*TASK ITEM*:
Only the lines from the first line of the records through the line containing "Set Implicit Arguments." belong in the answer. Copy them exactly.

Segment Open

(** * Well production / injection dashboard: the table preparation and the
      chart builders of [main.py], embedded and verified.

    The pandas tables are lists of typed rows (the index is the default
    [RangeIndex] that [pd.read_csv] produces, so a row is known by its
    position).  A column assignment of the source is a list the length of
    the table; [make_frame] puts the columns back into rows.

    Numeric cells (coordinates, volumes) are IEEE binary64 values
    ([PrimFloat]), NaN included.  Strings are ASCII text.  The state of
    [np.random] is passed explicitly. *)

From Stdlib Require Import List String Ascii Bool Arith PeanoNat Lia.
From Stdlib Require Import ZArith Floats Sorted.
Import ListNotations.

Local Open Scope string_scope.
Local Open Scope list_scope.
Local Open Scope nat_scope.

Set Implicit Arguments.

(* ------------------------------------------------------------------ *)
(** ** Python strings *)

Module Py.

(** [str.isspace] on one ASCII character: TAB, LF, VT, FF, CR, the four
    separators FS GS RS US, and the space.  Characters beyond ASCII are
    outside the model (see [is_ascii_text]). *)
Definition isspace (c : ascii) : bool :=
  let n := nat_of_ascii c in
  ((9 <=? n) && (n <=? 13)) || ((28 <=? n) && (n <=? 32)).

Fixpoint lstrip (s : string) : string :=
  match s with
  | String c s' => if isspace c then lstrip s' else s
  | EmptyString => EmptyString
  end.

Fixpoint rstrip (s : string) : string :=
  match s with
  | String c s' =>
      match rstrip s' with
      | EmptyString => if isspace c then EmptyString else String c EmptyString
      | kept => String c kept
      end
  | EmptyString => EmptyString
  end.

(** [s.strip()] *)
Definition strip (s : string) : string := rstrip (lstrip s).

(** [str.upper] on one ASCII character. *)
Definition upper_char (c : ascii) : ascii :=
  let n := nat_of_ascii c in
  if (97 <=? n) && (n <=? 122) then ascii_of_nat (n - 32) else c.

(** [s.upper()] *)
Fixpoint upper (s : string) : string :=
  match s with
  | String c s' => String (upper_char c) (upper s')
  | EmptyString => EmptyString
  end.

(** [s.startswith(p)] *)
Definition startswith (s p : string) : bool := String.prefix p s.

(** [x in values] on strings *)
Definition contains (values : list string) (x : string) : bool :=
  existsb (String.eqb x) values.

End Py.

(* ------------------------------------------------------------------ *)
(** ** Cells and tables *)

(** A cell of a text column as [pd.read_csv] delivers it: the text, or
    [NA] (pandas' NaN) where the field was empty. *)
Inductive cell : Type :=
| Str (s : string)
| NA.

(** [str(x)] *)
Definition str (x : cell) : string :=
  match x with
  | Str s => s
  | NA => "nan"
  end.

Module Well.
(** One row of the well list.  [Deviation_Ind] is read only when the
    table has the column "Deviation Ind". *)
Record t : Type := mk {
  UWI : string;
  Longitude_NAD_83 : float;
  Latitude_NAD_83 : float;
  Deviation_Ind : cell
}.
End Well.

(** The well list: its rows, and whether "Deviation Ind" is one of
    [df.columns]. *)
Record well_table : Type := {
  has_Deviation_Ind : bool;
  wells : list Well.t
}.

Module Prod.
Record t : Type := mk {
  UWI : string;
  Date : cell;
  Oil_M3 : float;
  Water_M3 : float;
  Gas_E3M3 : float
}.
End Prod.

Module Inj.
Record t : Type := mk {
  UWI : string;
  Date : cell;
  Water_Inj_M3 : float
}.
End Inj.

(** A row of the table [prepare_well_data] returns: the columns of the well
    list and the five it adds. *)
Record prepared : Type := {
  source : Well.t;
  Well_Type : string;
  Deviation_Type : string;
  Well_ID : nat;
  plot_lon : float;
  plot_lat : float
}.

(* ------------------------------------------------------------------ *)
(** ** pandas and numpy operations used by [prepare_well_data] *)

(** [col.isin(values)] *)
Definition isin (col values : list string) : list bool :=
  map (Py.contains values) col.

(** [df.loc[mask, c] = v] on the column [c] *)
Fixpoint loc_set (A : Type) (mask : list bool) (col : list A) (v : A) : list A :=
  match mask, col with
  | m :: mask', x :: col' => (if m then v else x) :: loc_set mask' col' v
  | _, _ => col
  end.

(** Equality of two float cells as pandas' hash tables decide it: IEEE
    equality, and NaN equal to NaN. *)
Definition float_same (x y : float) : bool :=
  PrimFloat.eqb x y || (PrimFloat.is_nan x && PrimFloat.is_nan y).

Definition same_coords (k k' : float * float) : bool :=
  float_same (fst k) (fst k') && float_same (snd k) (snd k').

(** [df.duplicated(subset=..., keep=False)]: a row is marked when a row
    before it or a row after it has the same key. *)
Fixpoint duplicated_from (before keys : list (float * float)) : list bool :=
  match keys with
  | k :: after =>
      (existsb (same_coords k) before || existsb (same_coords k) after)
        :: duplicated_from (k :: before) after
  | [] => []
  end.

Definition duplicated (keys : list (float * float)) : list bool :=
  duplicated_from [] keys.

(** [mask.sum()] *)
Fixpoint mask_sum (mask : list bool) : nat :=
  match mask with
  | b :: mask' => (if b then 1 else 0) + mask_sum mask'
  | [] => 0
  end.

(** The state of [np.random]: the values [random_sample()] will return, in
    the order it will return them. *)
Definition rng : Type := nat -> float.

(** [np.random.uniform(low, high, size)]: [size] draws, each
    [low + (high - low) * random_sample()], and the generator advanced. *)
Definition uniform (low high : float) (size : nat) (g : rng) : list float * rng :=
  (map (fun n => (low + (high - low) * g n)%float) (seq 0 size),
   fun n => g (size + n)).
(** The value of a float literal [n/d] written in decimal: the double
    nearest to the quotient. *)
Definition float_literal (n d : Z) : float :=
  SFdiv prec emax (exact_of_int n) (exact_of_int d).


(** ** [os.path] *)

(** [genericpath._splitext], the body of [os.path.splitext] on every
    platform.  [is_sep] tells the separators of the platform (['/'] for
    [posixpath]; ['\'] and ['/'] for [ntpath]).  The extension starts at the
    last dot of the path, provided that dot lies in the last component and
    is preceded there by a character that is not a dot. *)
Section Splitext.
Variable is_sep : ascii -> bool.

(** Index just after the last separator ([sepIndex + 1]; 0 when there is
    none). *)
Fixpoint after_last_sep (p : string) (i : nat) (acc : nat) : nat :=
  match p with
  | EmptyString => acc
  | String c p' => after_last_sep p' (S i) (if is_sep c then S i else acc)
  end.

(** [p.rfind('.')], [None] for -1. *)
Fixpoint rfind_dot (p : string) (i : nat) (acc : option nat) : option nat :=
  match p with
  | EmptyString => acc
  | String c p' =>
      rfind_dot p' (S i) (if Ascii.eqb c "."%char then Some i else acc)
  end.

(** The [while filenameIndex < dotIndex] loop: is there a character other
    than a dot in [p[filenameIndex:dotIndex]]? *)
Fixpoint has_non_dot (p : string) (from upto : nat) : bool :=
  match p with
  | EmptyString => false
  | String c p' =>
      match upto with
      | O => false
      | S upto' =>
          match from with
          | O => (negb (Ascii.eqb c "."%char) || has_non_dot p' O upto')%bool
          | S from' => has_non_dot p' from' upto'
          end
      end
  end.

Definition splitext (p : string) : string * string :=
  let filenameIndex := after_last_sep p 0%nat 0%nat in
  match rfind_dot p 0%nat None with
  | Some dotIndex =>
      if (Nat.leb filenameIndex dotIndex
          && has_non_dot p filenameIndex dotIndex)%bool
      then (substring 0 dotIndex p,
            substring dotIndex (String.length p - dotIndex) p)
      else (p, EmptyString)
  | None => (p, EmptyString)
  end.

End Splitext.

Definition posix_sep (c : ascii) : bool := Ascii.eqb c "/"%char.
Definition nt_sep (c : ascii) : bool :=
  (Ascii.eqb c "\"%char || Ascii.eqb c "/"%char)%bool.

(** [posixpath.dirname]: everything up to the last slash, without trailing
    slashes unless the head consists of slashes only. *)
Fixpoint rstrip_slash_rev (r : list ascii) : list ascii :=
  match r with
  | c :: r' => if posix_sep c then rstrip_slash_rev r' else r
  | [] => []
  end.

Definition dirname (p : string) : string :=
  let head := substring 0 (after_last_sep posix_sep p 0%nat 0%nat) p in
  let chars := list_ascii_of_string head in
  if forallb posix_sep chars then head
  else string_of_list_ascii (rev (rstrip_slash_rev (rev chars))).

(** [posixpath.join(a, b)] for a relative [b]. *)
Definition join (a b : string) : string :=
  if String.eqb a "" then b
  else if endswith a "/" then a ++ b
  else a ++ "/" ++ b.

(** ** A state and exception monad

    [S] is the state an operation threads; a raised exception keeps the state
    reached so far, as a Python handler sees it. *)
Definition M (S A : Type) : Type := S -> result A * S.

Definition ret {S A} (a : A) : M S A := fun s => (Ok a, s).

Definition raise {S A} (e : exn) : M S A := fun s => (Raise e, s).

Definition bind {S A B} (m : M S A) (k : A -> M S B) : M S B :=
  fun s =>
    match m s with
    | (Ok a, s') => k a s'
    | (Raise e, s') => (Raise e, s')
    end.

(** [try: body except Exception as e: handler(e)]. *)
Definition try_except {S A} (body : M S A) (handler : exn -> M S A) : M S A :=
  fun s =>
    match body s with
    | (Ok a, s') => (Ok a, s')
    | (Raise e, s') => if is_Exception e then handler e s' else (Raise e, s')
    end.

(** [try: body except: pass]. *)
Definition try_pass {S} (body : M S unit) : M S unit :=
  fun s =>
    match body s with
    | (Ok _, s') => (Ok tt, s')
    | (Raise _, s') => (Ok tt, s')
    end.

Definition lift {S A} (r : result A) : M S A := fun s => (r, s).

Definition get {S} : M S S := fun s => (Ok s, s).
Definition modify {S} (f : S -> S) : M S unit := fun s => (Ok tt, f s).

(** [for x in l: body(x)]. *)
Fixpoint for_each {S A} (l : list A) (body : A -> M S unit) : M S unit :=
  match l with
  | [] => ret tt
  | x :: l' => bind (body x) (fun _ => for_each l' body)
  end.

End Py.

Notation "x <- m ;; k" := (Py.bind m (fun x => k))
  (at level 61, m at next level, right associativity).
Notation "m ;;; k" := (Py.bind m (fun _ => k))
  (at level 61, right associativity).

(* ================================================================== *)
(** * gif_creator.py *)
(* ================================================================== *)

Module GifCreator.
Import Py.

(** ** The world outside the script *)

(** A clip object of moviepy, identified by a handle that is fresh for each
    object the library creates. *)
Definition handle := nat.
Definition size := (Z * Z)%type.

Record clip := mkClip { clip_handle : handle; clip_size : size }.

(** The library and system calls of [convert_mp4_to_gif] that may raise. *)
Inductive call :=
| CallVideoFileClip (path : string)
| CallResized (h : handle)
| CallConcatenate
| CallWriteGif
| CallClose (h : handle)
| CallGetsize.

Record world := mkWorld {
  path_exists : string -> bool;          (* os.path.exists *)
  video_size : string -> size;           (* clip.size of the decoded file *)
  glob : string -> list string;          (* glob.glob, in enumeration order *)
  raises : call -> option exn            (* the calls that fail, and how *)
}.

(** What the script does to the outside, in the order it does it.  A library
    call is an event once it has returned: a call that raises leaves none. *)
Inductive event :=
| WarnNotFound (path : string)
| WarnNotMp4 (path : string)
| WarnNoMatch (pattern : string)
| WarnNoMp4Inputs
| Opened (h : handle) (path : string)
| Resized (src dst : handle) (target : size)
| Concatenated (h : handle) (parts : list handle)
| WroteGif (h : handle) (output_path : string) (fps loop : Z)
| Closed (h : handle)
| PrintedError (msg : string)
| PrintedDependencyHint.

(** The state threaded through a run: the handle supply, the trace, and the
    two locals of [convert_mp4_to_gif] that outlive a loop iteration
    ([video_clips] is read by the [except] handler). *)
Record state := mkState {
  next_handle : handle;
  trace : list event;
  video_clips : list clip;
  target_size : option size
}.

Definition initial : state := mkState 0%nat [] [] None.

Segment Closed

*WRITTEN SOLUTION*:
(** * Well production / injection dashboard: the table preparation and the
      chart builders of [main.py], embedded and verified.

    The pandas tables are lists of typed rows (the index is the default
    [RangeIndex] that [pd.read_csv] produces, so a row is known by its
    position).  A column assignment of the source is a list the length of
    the table; [make_frame] puts the columns back into rows.

    Numeric cells (coordinates, volumes) are IEEE binary64 values
    ([PrimFloat]), NaN included.  Strings are ASCII text.  The state of
    [np.random] is passed explicitly. *)

From Stdlib Require Import List String Ascii Bool Arith PeanoNat Lia.
From Stdlib Require Import ZArith Floats Sorted.
Import ListNotations.

Local Open Scope string_scope.
Local Open Scope list_scope.
Local Open Scope nat_scope.

Set Implicit Arguments.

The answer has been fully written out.